Potassium fertilizers are necessary for tea gardens in potassium starvation to make the plants grow and thrive. Within the safe dosage range, either potassium chloride (KCl) or potassium sulfate (K₂SO₄) can increase yield and quality effectively [21], and the latter can increase the proportion of quality tea [13]. Lei Qiong [22] insisted that potassium fertilizers can not only balance different forms of potassium in soils, but also work with nitrogen and phosphorus to produce massive amounts of good tea. Ruan et al. [7] found that when the exchangeable potassium content in the soil of tea gardens is lower than 80 mg/kg, there is a significant increase in yield after application of K₂SO₄ or KCl. The single use of base manure in autumn has similar or even better effects, making it possible to reduce labor costs. The study results also indicated that the yield rises markedly when the dose of KCl or K₂SO₄ is 124 or 156 kg/ha, respectively, and it is at the highest level when the dose is 248 or 312 kg/ha, respectively (Table 3). A smaller potassium supply harms tea production, changes the biochemical characteristics of the tea plant, and threatens the nutritional status of tea leaves [23,24].

Potassium facilitates almost all biochemical reactions in plants. The proper amount of potassium strengthens photosynthesis and metabolism of sugars and proteins, which ultimately promotes the production of catechins. On the other hand, suboptimal concentrations of potassium slow the plant’s ability to exchange gases by increasing stomatal resistance. This in turn slows the activity of ribulose 1,5-bisphosphate (RuBP) carboxylase, and consequently reduces the net photosynthetic rate. Potassium also maintains the transmembrane proton gradient of chloroplasts and thylakoids in the light and ensures the high pH of chloroplast stroma, which enables photophosphorylation and CO2 assimilation [27].

Potassium deficiency disturbs the synthesis of metabolic enzymes in the tea plant. The activity of catalase (CAT), ascorbate peroxidase (APX) and monodehydroascorbate reductase (MDAR) in tea leaves significantly decreases under potassium deficiency [18]. Potassium deficiency also reduces photosynthetic electron transport capacity and affects the normal progression of photosynthesis. Excessive potassium accelerates the metabolic rate of GA (gallic acid), gallocatechol (GC), catechin (C), epicatechin gallate (ECG), epigallocatechin gallate (EGCG), etc., which is not conducive to catechin accumulation [28].

To a certain extent, potassium and magnesium can stimulate the production of terpenes in tea. Among the acid-hydrolyzed aroma components, the content of oxidized linalool and linalool in tea is higher. Potassium indirectly regulates the synthesis of terpenes by affecting the activity of 3-hydroxy-3-methylglutaryl-coenzyme A (HMG-CoA) reductase. It is only at a certain level of HMG-CoA reductase that more terpenes can be produced. Magnesium also plays a role in synthesizing terpenes. In this process, it assists in metabolism of potassium in the plant as well [29].

After the use of potassium fertilizers, α-cubebene and other isopentenyl-diphosphate volatile substances are increased and geraniol is decreased [30]. The principles behind it are stated as follows: α-cubebene is produced by the mevalonic acid (MVA) pathway. In the second step of this pathway, MVA is produced from HMG-CoA with the help of HMG-CoA reductase.

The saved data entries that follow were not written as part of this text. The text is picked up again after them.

(* ===== verification/AttachRegion.v ===== *)
(** * Attaching a data plane (pluginserver.go, internal/supervisor/supervisor.go)

    Both sides of AttachRegion and AttachRegionAck: the plugin's receipt and
    wrapping of the descriptors, the host's creation and transfer of them, over
    the socket and over shared memory, with and without the burst socket.  What
    matters is who owns each descriptor at every exit, so a transport is the
    descriptors it owns and an event descriptor is its number.

    Three calls of the attach are steps of the script here rather than their
    bodies: the creation of a region, the shared-memory transport's [Attach],
    which keeps a duplicate of the region's descriptor, and the socket
    transport's constructor past its two socket options.  RegionLayout proves
    that creating or opening a region leaves nothing open when it fails. *)

From stdpp Require Import strings gmap.
From S2P Require Import Prelude RegionLayout TransportFrame ShmRecovery ShmAdmission Handshake ControlConn.
Import Handshake ControlConn.

Module Attach.

Local Open Scope Z_scope.

(** ** Resources *)

(** A socket transport, with the identity its idempotent [Close] is remembered
    by. *)
Record UDSTransport := { u_id : Z; u_fd : Z }.

(** The shared-memory transport owns its duplicate of the region's descriptor. *)
Record ShmTransport := { s_id : Z; s_dup : Z }.

Inductive Transport :=
| TrUDS (t : UDSTransport)
| TrShm (t : ShmTransport)
| TrBurst (shm : ShmTransport) (sock : UDSTransport) (ceiling : Z) (side : bool).

Definition owns (t : Transport) : list Z :=
  match t with
  | TrUDS u => [u_fd u]
  | TrShm s => [s_dup s]
  | TrBurst s u _ _ => [u_fd u; s_dup s]
  end.

Definition ids (t : Transport) : list Z :=
  match t with
  | TrUDS u => [u_id u]
  | TrShm s => [s_id s]
  | TrBurst s u _ _ => [u_id u; s_id s]
  end.

(** Closing the part of a transport called [id], once. *)
Definition close_once (id fd : Z) (w : world) : world :=
  if bool_decide (id ∈ w_gone w) then w
  else let w := close_fd fd w in
       mkWorld (w_now w) (w_ticks w) (w_open w) (w_stray w) (w_calls w) (w_conn w)
         ({[id]} ∪ w_gone w) (w_raw w).

Definition close_uds (u : UDSTransport) : world -> world := close_once (u_id u) (u_fd u).
Definition close_shm (s : ShmTransport) : world -> world := close_once (s_id s) (s_dup s).

(** The composite's [Close]: the socket, then the mapping. *)
Definition close_transport (t : Transport) (w : world) : world :=
  match t with
  | TrUDS u => close_uds u w
  | TrShm s => close_shm s w
  | TrBurst s u _ _ => close_shm s (close_uds u w)
  end.

Definition set_raw (raw : gset Z) (w : world) : world :=
  mkWorld (w_now w) (w_ticks w) (w_open w) (w_stray w) (w_calls w) (w_conn w) (w_gone w) raw.

(** [rawOpen[fd] = false]. *)
Definition unraw (fd : Z) (w : world) : world := set_raw (w_raw w ∖ {[fd]}) w.

(** The deferred close of what is still raw. *)
Definition close_raw (w : world) : world := set_raw ∅ (closeAll (elements (w_raw w)) w).

(** [defer func() { if err != nil { cleanup } }()]. *)
Definition guarding {A} (m : io A) (cleanup : world -> world) : io A := fun w =>
  let '(w', r) := m w in match r with Err _ => (cleanup w', r) | _ => (w', r) end.

Section attach.

Context (kernel : nat -> gset Z -> tick).
Context (NsecToTimeval : Z -> Timeval).
Context (Marshal : ControlMessage -> option (list Z)).
Context (Unmarshal : list Z -> option ControlMessage).
Context (fuel : nat).

Notation sendControl := (sendControl kernel NsecToTimeval Marshal fuel).
Notation SendFDs := (SendFDs kernel NsecToTimeval Marshal fuel).
Notation recvControl := (recvControl kernel NsecToTimeval Unmarshal fuel).
Notation recvControlFDs := (recvControlFDs kernel NsecToTimeval Unmarshal fuel).

(** A call that creates descriptors: [n] of them, or it failed. *)
Definition created (n : nat) (t : tick) : option (list Z) :=
  match errno t with
  | Some _ => None
  | None => if decide (length (installed t) = n) then Some (installed t) else None
  end.

Definition install_created (n : nat) (t : tick) (w : world) : world :=
  match created n t with Some fds => set_open (w_open w ∪ list_to_set fds) w | None => w end.

Definition creates (name : string) (n : nat) : io (list Z) :=
  t ← syscall kernel (fun _ => OtherCall name) (install_created n);
  match created n t with Some fds => ok fds | None => fail (Wrapped name) end.

Definition create1 (name : string) : io Z :=
  fds ← creates name 1; match fds with fd :: _ => ok fd | [] => fail (Wrapped name) end.

Definition fresh_id : io Z := reads (fun w => Z.of_nat (w_ticks w)).

Definition SOCK_STREAM : Z := 1.

(** [NewUDSTransport]: the socket's type is checked and its receive timeout
    set; on success the transport owns the descriptor, on failure the caller
    still does. *)
Definition NewUDSTransport (fd : Z) : io UDSTransport :=
  t ← syscall kernel (fun _ => OtherCall "getsockopt") no_effect;
  match errno t with
  | Some n => fail (SyscallErr n)
  | None =>
    if negb (bool_decide (datagram t = [SOCK_STREAM])) then fail (Wrapped "expected SOCK_STREAM")
    else
      t2 ← syscall kernel (fun _ => OtherCall "setsockopt") no_effect;
      match errno t2 with
      | Some n => fail (SetsockoptErr n)
      | None => id ← fresh_id; ok {| u_id := id; u_fd := fd |}
      end
  end.

Definition NewEventFD : io Z := create1 "eventfd".

(** [NewEventFDFromFD] takes the descriptor over, and refuses a negative one. *)
Definition NewEventFDFromFD (fd : Z) : io Z :=
  if fd <? 0 then fail (Wrapped "invalid fd") else ok fd.

Definition shm_Attach : io ShmTransport :=
  dup ← create1 "attach"; id ← fresh_id; ok {| s_id := id; s_dup := dup |}.

(** ** The plugin *)

Definition ack_message : ControlMessage :=
  {| CorrelationId := 0; Generation := 0; Body := Some BodyAttachRegionAck |}.

Definition pluginAttachUDS (ctx : context) : io Transport :=
  r ← recvControlFDs ctx StateAttaching KindAttachRegion (ReplyDeadlines KindAttachRegion);
  match snd r with
  | [dataFD] =>
    a ← attempt (NewUDSTransport dataFD);
    match a with
    | Ok tr =>
      s ← attempt (sendControl ctx ack_message (ReplyDeadlines KindAttachRegion));
      match s with
      | Ok _ => ok (TrUDS tr)
      | Err e => updates (close_uds tr);; fail e
      | Panic => panic_io
      end
    | Err e => updates (close_fd dataFD);; fail e
    | Panic => panic_io
    end
  | fds => reject fds ErrProtocolViolation
  end.

Record attachFDs := { a_region : Z; a_hp : Z; a_ph : Z; a_burst : Z }.

Definition rawSet (a : attachFDs) : gset Z :=
  let raw := {[a_region a; a_hp a; a_ph a]} in
  if 0 <=? a_burst a then raw ∪ {[a_burst a]} else raw.

(** The region's part of a message, zeros when it is not an attach. *)
Definition GetAttachRegion (msg : ControlMessage) : AttachRegion :=
  match Body msg with
  | Some (BodyAttachRegion r) => r
  | _ => {| ar_Generation := 0; ar_LayoutSize := 0; ar_LayoutVersion := 0; ar_FdCount := 0;
            ar_MaxDataInflight := 0; ar_BurstMaxPayload := 0; ar_ChunkMaxPayload := 0 |}
  end.

Definition recvAttachFDs (ctx : context) (tuple : Tuple) : io (AttachRegion * attachFDs) :=
  r ← recvControlFDs ctx StateAttaching KindAttachRegion (ReplyDeadlines KindAttachRegion);
  let ar := GetAttachRegion (fst r) in
  if BurstActive tuple (ar_BurstMaxPayload ar) then
    match snd r with
    | [region; hp; ph; burst] => ok (ar, {| a_region := region; a_hp := hp; a_ph := ph; a_burst := burst |})
    | fds => reject fds ErrProtocolViolation
    end
  else
    match snd r with
    | [region; hp; ph] => ok (ar, {| a_region := region; a_hp := hp; a_ph := ph; a_burst := -1 |})
    | fds => reject fds ErrProtocolViolation
    end.

Definition wrapPluginBurstEnd (fd : Z) : io (option UDSTransport) :=
  if fd <? 0 then ok None else u ← NewUDSTransport fd; ok (Some u).

(** [compose]. *)
Definition compose (side : bool) (burst : option UDSTransport) (ceiling : Z) (shm : ShmTransport) : Transport :=
  match burst with None => TrShm shm | Some u => TrBurst shm u ceiling side end.

Definition shmDataQueueDepth : Z := 256.
Definition shmLifecycleQueueDepth : Z := 64.

(** [shmConfig], the same on both sides. *)
Definition shmConfig (maxInflight chunkMaxPayload runThreshold : Z) (tuple : Tuple) : io Admission.Config :=
  let cfg := {| Admission.MaxInflight := maxInflight; Admission.MaxPayload := 0;
                Admission.DataQueueDepth := shmDataQueueDepth;
                Admission.LifecycleQueueDepth := shmLifecycleQueueDepth;
                Admission.Checksum := get_flag (t_Features tuple) "checksum";
                Admission.ChunkingActive := ChunkingActive tuple chunkMaxPayload;
                Admission.Escalation := Recovery.mkEscalationConfig 0 0 0 runThreshold |} in
  match Admission.ValidateChunkingClamp cfg with
  | Ok _ => ok cfg
  | Err _ => fail (Wrapped "shm config")
  | Panic => panic_io
  end.

Record pluginShmResources := { p_hpEFD : Z; p_phEFD : Z; p_chunkMaxPayload : Z }.

Definition close_res (r : pluginShmResources) (w : world) : world :=
  close_fd (p_phEFD r) (close_fd (p_hpEFD r) w).

Definition close_burst (burst : option UDSTransport) : world -> world :=
  match burst with Some u => close_uds u | None => fun w => w end.

Definition pluginAttachSHM (runThreshold : Z) (ctx : context) (tuple : Tuple)
  : io (Transport * pluginShmResources) :=
  r ← recvAttachFDs ctx tuple;
  let '(ar, afds) := r in
  updates (set_raw (rawSet afds));;
  finally
    (hpEFD ← NewEventFDFromFD (a_hp afds);
     updates (unraw (a_hp afds));;
     guarding
       (phEFD ← NewEventFDFromFD (a_ph afds);
        updates (unraw (a_ph afds));;
        guarding
          (burst ← wrapPluginBurstEnd (a_burst afds);
           match burst with Some _ => updates (unraw (a_burst afds)) | None => ok tt end;;
           guarding
             (shmConfig (ar_MaxDataInflight ar) (ar_ChunkMaxPayload ar) runThreshold tuple;;
              a ← attempt shm_Attach;
              updates (unraw (a_region afds));;
              updates (close_fd (a_region afds));;
              match a with
              | Panic => panic_io
              | Err e => fail e
              | Ok pluginTr =>
                let dataTr := compose false burst (ar_BurstMaxPayload ar) pluginTr in
                guarding
                  (sendControl ctx ack_message (ReplyDeadlines KindAttachRegion);;
                   ok (dataTr, {| p_hpEFD := hpEFD; p_phEFD := phEFD;
                                  p_chunkMaxPayload := ar_ChunkMaxPayload ar |}))
                  (close_transport dataTr)
              end)
             (close_burst burst))
          (close_fd phEFD))
       (close_fd hpEFD))
    close_raw.

Definition pluginAttach (runThreshold : Z) (ctx : context) (tuple : Tuple)
  : io (Transport * option pluginShmResources) :=
  if bool_decide (Handshake.Transport tuple = TransportSHM)
  then r ← pluginAttachSHM runThreshold ctx tuple; ok (fst r, Some (snd r))
  else tr ← pluginAttachUDS ctx; ok (tr, None).

(** ** The host *)

Definition attachUDS (ctx : context) (generation : Z) : io Transport :=
  pair ← creates "socketpair" 2;
  match pair with
  | [hostFD; pluginFD] =>
    guarding
      (let attachMsg := {| CorrelationId := 0; Generation := 0; Body := Some (BodyAttachRegion
            {| ar_Generation := generation; ar_LayoutSize := 0; ar_LayoutVersion := 0; ar_FdCount := 1;
               ar_MaxDataInflight := 0; ar_BurstMaxPayload := 0; ar_ChunkMaxPayload := 0 |}) |} in
       sctx ← WithTimeout ctx (ReplyDeadlines KindAttachRegion);
       s ← attempt (SendFDs sctx attachMsg [pluginFD]);
       updates (close_fd pluginFD);;
       match s with
       | Panic => panic_io
       | Err e => fail e
       | Ok _ =>
         recvControl ctx StateAttaching KindAttachRegionAck (ReplyDeadlines KindAttachRegion);;
         tr ← NewUDSTransport hostFD; ok (TrUDS tr)
       end)
      (close_fd hostFD)
  | _ => fail (Wrapped "socketpair")
  end.

(** The attach message of [attachSHM] as [sendAttachRegion] completes it. *)
Definition attach_message (cfg : HostConfig) (generation regionSize maxInflight : Z) (tuple : Tuple) : AttachRegion :=
  let burst := BurstActive tuple (BurstMaxPayload cfg) in
  {| ar_Generation := generation; ar_LayoutSize := regionSize; ar_LayoutVersion := LayoutVersion tuple;
     ar_FdCount := if burst then 4 else 3; ar_MaxDataInflight := u32 maxInflight;
     ar_BurstMaxPayload := if burst then BurstMaxPayload cfg else 0;
     ar_ChunkMaxPayload := ChunkMaxPayload cfg |}.

Definition sendAttachRegion (cfg : HostConfig) (ctx : context) (msg : AttachRegion) (shmFDs : list Z)
    (tuple : Tuple) : io (option UDSTransport) :=
  let attachMsg := {| CorrelationId := 0; Generation := 0; Body := Some (BodyAttachRegion msg) |} in
  if BurstActive tuple (BurstMaxPayload cfg) then
    pair ← creates "socketpair" 2;
    match pair with
    | [hostFD; pluginFD] =>
      guarding
        (sctx ← WithTimeout ctx (ReplyDeadlines KindAttachRegion);
         s ← attempt (SendFDs sctx attachMsg (shmFDs ++ [pluginFD]));
         updates (close_fd pluginFD);;
         match s with
         | Panic => panic_io
         | Err e => fail e
         | Ok _ => u ← NewUDSTransport hostFD; ok (Some u)
         end)
        (close_fd hostFD)
    | _ => fail (Wrapped "socketpair")
    end
  else
    sctx ← WithTimeout ctx (ReplyDeadlines KindAttachRegion);
    SendFDs sctx attachMsg shmFDs;; ok None.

Adequate potassium increases the levels of some free amino acids. For example, there is an increase in phenylalanine, which is a precursor to the volatile substances benzaldehyde, benzyl alcohol and phenylethyl alcohol (PEA). The increase in phenylalanine-derived volatile substances in the experiment was possibly due to the use of potassium fertilizers, which stimulate sugar accumulation and the absorption of nitrogen in the tea plant to ultimately increase the content of phenylalanine [30]. Zhou et al. [31] found that a higher level of potassium activates the activity of recombinant theanine synthetase (CsTSI) and raises the ethylamine content (a precursor to L-theanine), and thus improves the production of L-theanine at the roots of the tea plant.

Tea produced from potassium-deficient soil lacks the intoxicating flavors of tea grown in well-balanced soils [17]. Potassium deficiency in mature tea plants decreases amino acids, caffeine, water extract, and EGCG in tea leaves, while greatly increasing tea polyphenols, catechins, epigallocatechin (EGC), and epicatechin (EC), as well as the phenol/ammonia ratio. Given the lower content of aromatic alcohols, aldehydes, and esters and the weaker diversity of aromatics, such teas lack quality. Some scholars insist that exogenous application of potassium would influence the levels of polyphenols and theaflavins in the tea plant, which would reverse this situation [32].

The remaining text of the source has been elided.